▶ [ASSIGNMENT]:
Lines with the word "Import": copy all of them from the entries below.

▶ [Records from a data collection]:
(** * libcamera-apps: the buffer and request lifecycle of [LibcameraApp]

    A shallow embedding of [core/libcamera_app.cpp] and of the
    [LibcameraEncoder] class: the application object is a record of its
    member variables, every member function is a function from states to
    outcomes, and every call into libcamera, the post-processor, the preview
    window or the encoder is recorded on a trace. *)

From Stdlib Require Import ZArith QArith.
From stdpp Require Import gmap strings list fin_maps sorting pretty.

Local Open Scope string_scope.
Local Open Scope list_scope.

(** ** Outcomes of a member function *)

(** A C++ member function returns, throws [std::runtime_error(what)], dies in
    a failed [assert], or runs into undefined behaviour ([front()] or [[0]]
    on an empty container).  [Diverges] is the answer of a loop that was not
    given enough fuel. *)
Inductive result (A : Type) : Type :=
  | Ok (a : A)
  | Throw (what : string)
  | AssertFail (cond : string)
  | Undefined
  | Diverges.
Arguments Ok {A} a.
Arguments Throw {A} what.
Arguments AssertFail {A} cond.
Arguments Undefined {A}.
Arguments Diverges {A}.

Definition rbind {A B : Type} (m : result A) (k : A -> result B) : result B :=
  match m with
  | Ok a => k a
  | Throw w => Throw w
  | AssertFail c => AssertFail c
  | Undefined => Undefined
  | Diverges => Diverges
  end.

#[global] Instance result_ret : MRet result := fun A a => Ok a.
#[global] Instance result_bind : MBind result := fun A B k m => rbind m k.

Definition returns {A : Type} (m : result A) : Prop := exists a, m = Ok a.

(** ** Data model *)

(** [uint64_t] arithmetic. *)
Definition wrap64 (z : Z) : Z := (z mod 2 ^ 64)%Z.

Module StreamConfiguration.
Record t := {
  size_width : N;
  size_height : N;
  stride : N;
  pixelFormat : N;
  bufferCount : N
}.
End StreamConfiguration.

▶ [EXERCISE OUTPUT]:
From Stdlib Require Import ZArith QArith.
From stdpp Require Import gmap strings list fin_maps sorting pretty.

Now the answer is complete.